Abstract Commensal bacteria are recognized as contributors for both tissue inflammation and tissue homeostasis. Therefore, we tested their potential for gut inflammation and tissue repairing using Germ-Free (GF) mice using stools from healthy human donors. Although, DSS-treated WT GF mice all die within 10 days due to severe colonic epithelial damage, gnotobiotic WT mice colonized with a healthy microbiome survived and carried more IL-22 producing innate and adaptive immune cells. This suggests that healthy stools contain wound healing commensals, however, IL10 KO mice with the same stools developed colitis, indicating a colitogenic potential. To eliminate colitogenic from wound healing commensals we utilized various antibiotics in human stool inoculated mice. These treated mice showed significant reductions in their microbiomes. Importantly, IFNg/IL-17A double producing pathogenic CD4 T cells were decreased leading to no colitis in gavaged IL10 KO mice.
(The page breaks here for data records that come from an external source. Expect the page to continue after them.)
(** X22. When the worker for a cycle returns normally, every id of the
    cycle is one that [int()] accepts, and at the end each of them either
    has a local proposal that carries the cycle, or has none and a warning
    in the log. *)
Theorem cycle_worker_links_every_listed_proposal (env : Env) (cycle : string)
    (ids : list pyval) (s s' : State) :
  (∀ st, fetch_proposals_for_cycle env st cycle = Ok ids) →
  worker_synchronize_proposals_for_cycle_from_pass env cycle s = (Ok tt, s') →
  ∀ id, id ∈ ids →
    ∃ n, py_int id = Ok n ∧
         match local_proposal n s' with
         | Some (_, d) => cycle ∈ Proposal.cycles d
         | None => missing_proposal_warning n ∈ logs s'
         end.
Proof.
  intros Hfetch Hrun id Hin. unfold worker_synchronize_proposals_for_cycle_from_pass in Hrun.
  apply bind_ok_inv in Hrun as (t0 & s1 & _ & Hrun).
  apply bind_ok_inv in Hrun as (year & s2 & _ & Hrun).
  apply bind_ok_inv in Hrun as (st & s3 & _ & Hrun).
  apply bind_ok_inv in Hrun as (ids0 & s4 & _ & Hrun).
  apply bind_ok_inv in Hrun as ([] & s5 & _ & Hrun).
  apply bind_ok_inv in Hrun as ([] & s6 & _ & Hrun).
  apply bind_ok_inv in Hrun as (response & s7 & _ & Hrun).
  apply bind_ok_inv in Hrun as ([] & s8 & _ & Hrun).
  apply bind_ok_inv in Hrun as (commissioning & s9 & _ & Hrun).
  apply bind_ok_inv in Hrun as ([] & s10 & _ & Hrun).
  apply bind_ok_inv in Hrun as ([] & s11 & Hlink & Hrun).
  run_monad_in Hrun. injection Hrun as <-.
  unfold update_proposals_with_cycle in Hlink.
  rewrite bind_run in Hlink. simpl in Hlink. rewrite Hfetch in Hlink.
  erewrite bind_ok in Hlink; [|reflexivity].
  erewrite bind_ok in Hlink; [|reflexivity].
  pose proof (for_each_link_proposal_parses _ _ _ _ Hlink) as Hints.
  destruct (Hints id Hin) as [n Hn]. exists n. split; [done|].
  match type of Hlink with for_each _ _ ?s0 = _ =>
    destruct (for_each_link_proposal cycle ids s0 Hints) as (s1' & Hrun' & Hrel & Hall);
    pose proof (relinked_local_proposal s0 s11 n) as Hpos
  end.
  rewrite Hlink in Hrun'. injection Hrun' as <-.
  specialize (Hall id n Hin Hn). specialize (Hpos Hrel).
  unfold local_proposal in *. simpl in *.
  destruct (Beanie.find_one _ (db_proposals s10)) as [[i d]|].
  - destruct Hpos as (d' & Hfind & _). rewrite Hfind.
    destruct Hall as (d'' & Hd'' & Hin'').
    apply list_find_Some in Hfind as (Hd' & _). congruence.
  - rewrite Hpos. apply elem_of_app. by left.
Qed.
(** Lines 122-136, one pass through the loop with [cond.L] held and
    [time.Now()] = [now]: break with the cached token, break as the
    refresher, or go to [c.cond.Wait()]. *)
Definition loop_body (now : Z) (c : scopesCacheEntry)
  : scopesCacheEntry * loop_exit :=
  if still_fresh now (accessToken c) then (c, UseCached (accessToken c))
  else if negb (refreshing c) then
    ({| sc_credential := sc_credential c; sc_scopes := sc_scopes c;
        refreshing := true; accessToken := accessToken c |}, StartRefresh)
  else (c, MustWait).

(** Lines 167-172: from the credential's answer, the local [accessToken]
    when the function exits, and how it exits. *)
Definition refresh_body (r : reply (option AccessToken * option error))
  : option AccessToken * reply (option AccessToken * option error) :=
  match r with
  | Panic => (None, Panic)
  | Reply (token, Some err) => (None, Reply (None, Some err))
  | Reply (token, None) => (token, Reply (token, None))
  end.

(** Lines 155-164, the deferred function, on the entry's fields. *)
Definition refresh_deferred (c : scopesCacheEntry)
    (local : option AccessToken) : scopesCacheEntry :=
  {| sc_credential := sc_credential c; sc_scopes := sc_scopes c;
     refreshing := false;
     accessToken := match local with
                    | Some a => Some a
                    | None => accessToken c
                    end |}.

(** Line 147: [return accessToken.Token, nil]; a nil pointer panics. *)
Definition return_token (tok : option AccessToken)
  : outcome (string * option error) :=
  match tok with
  | Some a => Returns (Token a, None)
  | None => Panics
  end.

(** Lines 141-147, after [refreshAccessToken] has exited with [ret]. *)
Definition after_refresh (ret : reply (option AccessToken * option error))
  : outcome (string * option error) :=
  match ret with
  | Panic => Panics
  | Reply (_, Some err) => Returns (""%string, Some err)
  | Reply (tok, None) => return_token tok
  end.
(** * helper-bkp: canonical normalisation, content identifiers, edge grouping

    A shallow embedding of
      - [helper/data_format.py]  ([data_standardization] and its three
        nested helpers [compare_items], [sort_dict], [sort_list];
        [camel_to_snake], [convert_to_gtin]),
      - [helper/data_id.py]      ([convert_text_to_key], [convert_text_to_uuid],
        [convert_data_to_id]),
      - [helper/utils.py]        ([is_integer], [is_empty], [list_flatten],
        [join_selected_value_in_list_of_dicts], [remove_duplicates_by_key],
        [drop_duplicates_from_list], [find_edges_connections]),
    together with the library routines these functions call
    ([hashlib.sha256], [uuid.uuid3], [str]/[repr], [json.dumps], [sorted],
    [copy.deepcopy], the iteration order of [set], and on ASCII text
    [str.lower], [str.strip], [str.isdigit], [str.zfill] and the
    substitutions of [re]).

    [data_standardization] is given twice: on values, and on a heap of
    objects, where dicts are updated in place and may be shared. *)

From Stdlib Require Import ZArith List Strings.String Strings.Ascii Strings.Byte Bool Lia.
From Stdlib Require Import Permutation Sorted OrdersEx DecimalString DecimalZ DecimalPos.
Import ListNotations.

Local Open Scope Z_scope.

(* ================================================================== *)
(** ** Machine words and hexadecimal rendering *)

Module Word.

Definition w32 (x : Z) : Z := x mod 4294967296.

Definition add32 (x y : Z) : Z := w32 (x + y).

Definition not32 (x : Z) : Z := 4294967295 - w32 x.

Definition shr32 (n x : Z) : Z := Z.shiftr (w32 x) n.

Definition rotr32 (n x : Z) : Z :=
  Z.lor (Z.shiftr (w32 x) n) (w32 (Z.shiftl (w32 x) (32 - n))).

Definition rotl32 (n x : Z) : Z :=
  Z.lor (w32 (Z.shiftl (w32 x) n)) (Z.shiftr (w32 x) (32 - n)).

Definition byte_z (b : byte) : Z := Z.of_N (Byte.to_N b).

(** Big-endian and little-endian bytes of a 32-bit word. *)
Definition be_bytes32 (x : Z) : list Z :=
  [Z.shiftr x 24 mod 256; Z.shiftr x 16 mod 256; Z.shiftr x 8 mod 256; x mod 256].

Definition le_bytes32 (x : Z) : list Z := rev (be_bytes32 x).

Definition be_word32 (bs : list Z) : Z :=
  fold_left (fun acc b => acc * 256 + b) bs 0.

Definition le_word32 (bs : list Z) : Z := be_word32 (rev bs).

Definition be_bytes64 (x : Z) : list Z :=
  (be_bytes32 (Z.shiftr x 32 mod 4294967296) ++ be_bytes32 (x mod 4294967296))%list.

Definition le_bytes64 (x : Z) : list Z := rev (be_bytes64 x).

Definition hex_digit (d : Z) : ascii :=
  match d with
  | 0 => "0" | 1 => "1" | 2 => "2" | 3 => "3" | 4 => "4" | 5 => "5"
  | 6 => "6" | 7 => "7" | 8 => "8" | 9 => "9" | 10 => "a" | 11 => "b"
  | 12 => "c" | 13 => "d" | 14 => "e" | _ => "f"
  end%char.

Definition hex_byte (b : Z) : string :=
  String (hex_digit (b / 16)) (String (hex_digit (b mod 16)) EmptyString).

Definition hex_of_bytes (bs : list Z) : string :=
  fold_right (fun b acc => (hex_byte b ++ acc)%string) EmptyString bs.

(** Cut a list into consecutive chunks of [n] elements ([fuel] bounds the
    number of chunks). *)
Fixpoint chunks {A} (fuel : nat) (n : nat) (l : list A) : list (list A) :=
  match fuel with
  | O => []
  | S f =>
      match l with
      | [] => []
      | _ => firstn n l :: chunks f n (skipn n l)
      end
  end.

End Word.

(* ================================================================== *)
(** ** [hashlib.sha256] (FIPS 180-4) *)

Module Sha256.
Import Word.

Definition K : list Z :=
  ([ 0x428a2f98; 0x71374491; 0xb5c0fbcf; 0xe9b5dba5;
     0x3956c25b; 0x59f111f1; 0x923f82a4; 0xab1c5ed5 ] ++
   [ 0xd807aa98; 0x12835b01; 0x243185be; 0x550c7dc3;
     0x72be5d74; 0x80deb1fe; 0x9bdc06a7; 0xc19bf174 ] ++
   [ 0xe49b69c1; 0xefbe4786; 0x0fc19dc6; 0x240ca1cc;
     0x2de92c6f; 0x4a7484aa; 0x5cb0a9dc; 0x76f988da ] ++
   [ 0x983e5152; 0xa831c66d; 0xb00327c8; 0xbf597fc7;
     0xc6e00bf3; 0xd5a79147; 0x06ca6351; 0x14292967 ] ++
   [ 0x27b70a85; 0x2e1b2138; 0x4d2c6dfc; 0x53380d13;
     0x650a7354; 0x766a0abb; 0x81c2c92e; 0x92722c85 ] ++
   [ 0xa2bfe8a1; 0xa81a664b; 0xc24b8b70; 0xc76c51a3;
     0xd192e819; 0xd6990624; 0xf40e3585; 0x106aa070 ] ++
   [ 0x19a4c116; 0x1e376c08; 0x2748774c; 0x34b0bcb5;
     0x391c0cb3; 0x4ed8aa4a; 0x5b9cca4f; 0x682e6ff3 ] ++
   [ 0x748f82ee; 0x78a5636f; 0x84c87814; 0x8cc70208;
     0x90befffa; 0xa4506ceb; 0xbef9a3f7; 0xc67178f2 ])%list.

Definition H0 : list Z :=
  [ 0x6a09e667; 0xbb67ae85; 0x3c6ef372; 0xa54ff53a;
    0x510e527f; 0x9b05688c; 0x1f83d9ab; 0x5be0cd19 ].

Definition Ch (x y z : Z) := Z.lxor (Z.land x y) (Z.land (not32 x) z).
Definition Maj (x y z : Z) :=
  Z.lxor (Z.lxor (Z.land x y) (Z.land x z)) (Z.land y z).
Definition Sigma0 x := Z.lxor (Z.lxor (rotr32 2 x) (rotr32 13 x)) (rotr32 22 x).
Definition Sigma1 x := Z.lxor (Z.lxor (rotr32 6 x) (rotr32 11 x)) (rotr32 25 x).
Definition sigma0 x := Z.lxor (Z.lxor (rotr32 7 x) (rotr32 18 x)) (shr32 3 x).
Definition sigma1 x := Z.lxor (Z.lxor (rotr32 17 x) (rotr32 19 x)) (shr32 10 x).

(** Message padding: one [0x80] byte, zeros up to 56 mod 64, then the bit
    length as a 64-bit big-endian integer. *)
Definition pad (msg : list Z) : list Z :=
  let n := Z.of_nat (List.length msg) in
  let zeros := Z.to_nat ((55 - n) mod 64) in
  (msg ++ [128] ++ repeat 0 zeros ++ be_bytes64 (8 * n))%list.

(** The message schedule, built in reverse: [ws] holds W[t-1], W[t-2], ... *)
Fixpoint schedule (n : nat) (ws : list Z) : list Z :=
  match n with
  | O => ws
  | S n' =>
      let w :=
        add32 (add32 (sigma1 (nth 1 ws 0)) (nth 6 ws 0))
              (add32 (sigma0 (nth 14 ws 0)) (nth 15 ws 0)) in
      schedule n' (w :: ws)
  end.

Definition block_words (blk : list Z) : list Z :=
  map be_word32 (chunks 16 4 blk).

Definition W (blk : list Z) : list Z :=
  rev (schedule 48 (rev (block_words blk))).

Definition round (st : list Z) (kw : Z * Z) : list Z :=
  match st with
  | [a; b; c; d; e; f; g; h] =>
      let t1 := add32 (add32 (add32 h (Sigma1 e)) (add32 (Ch e f g) (fst kw))) (snd kw) in
      let t2 := add32 (Sigma0 a) (Maj a b c) in
      [add32 t1 t2; a; b; c; add32 d t1; e; f; g]
  | _ => st
  end.

Definition compress (h : list Z) (blk : list Z) : list Z :=
  let st := fold_left round (combine K (W blk)) h in
  map (fun p => add32 (fst p) (snd p)) (combine h st).

Definition digest (msg : list Z) : list Z :=
  let p := pad msg in
  let blocks := chunks (List.length p) 64 p in
  flat_map be_bytes32 (fold_left compress blocks H0).

(** [hashlib.sha256(); update(data); hexdigest()] *)
Definition hexdigest (data : list byte) : string :=
  hex_of_bytes (digest (map byte_z data)).

End Sha256.

(* ================================================================== *)
(** ** [hashlib.md5] (RFC 1321), used by [uuid.uuid3] *)

Module Md5.
Import Word.

Definition T : list Z :=
  [ 0xd76aa478; 0xe8c7b756; 0x242070db; 0xc1bdceee; 0xf57c0faf; 0x4787c62a;
    0xa8304613; 0xfd469501; 0x698098d8; 0x8b44f7af; 0xffff5bb1; 0x895cd7be;
    0x6b901122; 0xfd987193; 0xa679438e; 0x49b40821; 0xf61e2562; 0xc040b340;
    0x265e5a51; 0xe9b6c7aa; 0xd62f105d; 0x02441453; 0xd8a1e681; 0xe7d3fbc8;
    0x21e1cde6; 0xc33707d6; 0xf4d50d87; 0x455a14ed; 0xa9e3e905; 0xfcefa3f8;
    0x676f02d9; 0x8d2a4c8a; 0xfffa3942; 0x8771f681; 0x6d9d6122; 0xfde5380c;
    0xa4beea44; 0x4bdecfa9; 0xf6bb4b60; 0xbebfbc70; 0x289b7ec6; 0xeaa127fa;
    0xd4ef3085; 0x04881d05; 0xd9d4d039; 0xe6db99e5; 0x1fa27cf8; 0xc4ac5665;
    0xf4292244; 0x432aff97; 0xab9423a7; 0xfc93a039; 0x655b59c3; 0x8f0ccc92;
    0xffeff47d; 0x85845dd1; 0x6fa87e4f; 0xfe2ce6e0; 0xa3014314; 0x4e0811a1;
    0xf7537e82; 0xbd3af235; 0x2ad7d2bb; 0xeb86d391 ].

Definition shifts : list Z :=
  [ 7; 12; 17; 22; 7; 12; 17; 22; 7; 12; 17; 22; 7; 12; 17; 22;
    5; 9; 14; 20; 5; 9; 14; 20; 5; 9; 14; 20; 5; 9; 14; 20;
    4; 11; 16; 23; 4; 11; 16; 23; 4; 11; 16; 23; 4; 11; 16; 23;
    6; 10; 15; 21; 6; 10; 15; 21; 6; 10; 15; 21; 6; 10; 15; 21 ].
Additionally, gnotobiotic WT mice colonized with cecum contents from treated human stool gavaged IL10 KO survived lethal DSS treatment. We isolated Klebsiella michiganasis (K. michiganasis) from their cecum and confirmed that monocolonization of K. michiganasis in GF WT mice reproduced the wound healing ability via both the IL-23 and IL1b pathways stimulating type 3 innate lymphoid cells to strongly produce IL-22. Our results suggest that non-pathogenic K. michiganasis is a promising commensal for combating gut inflammation.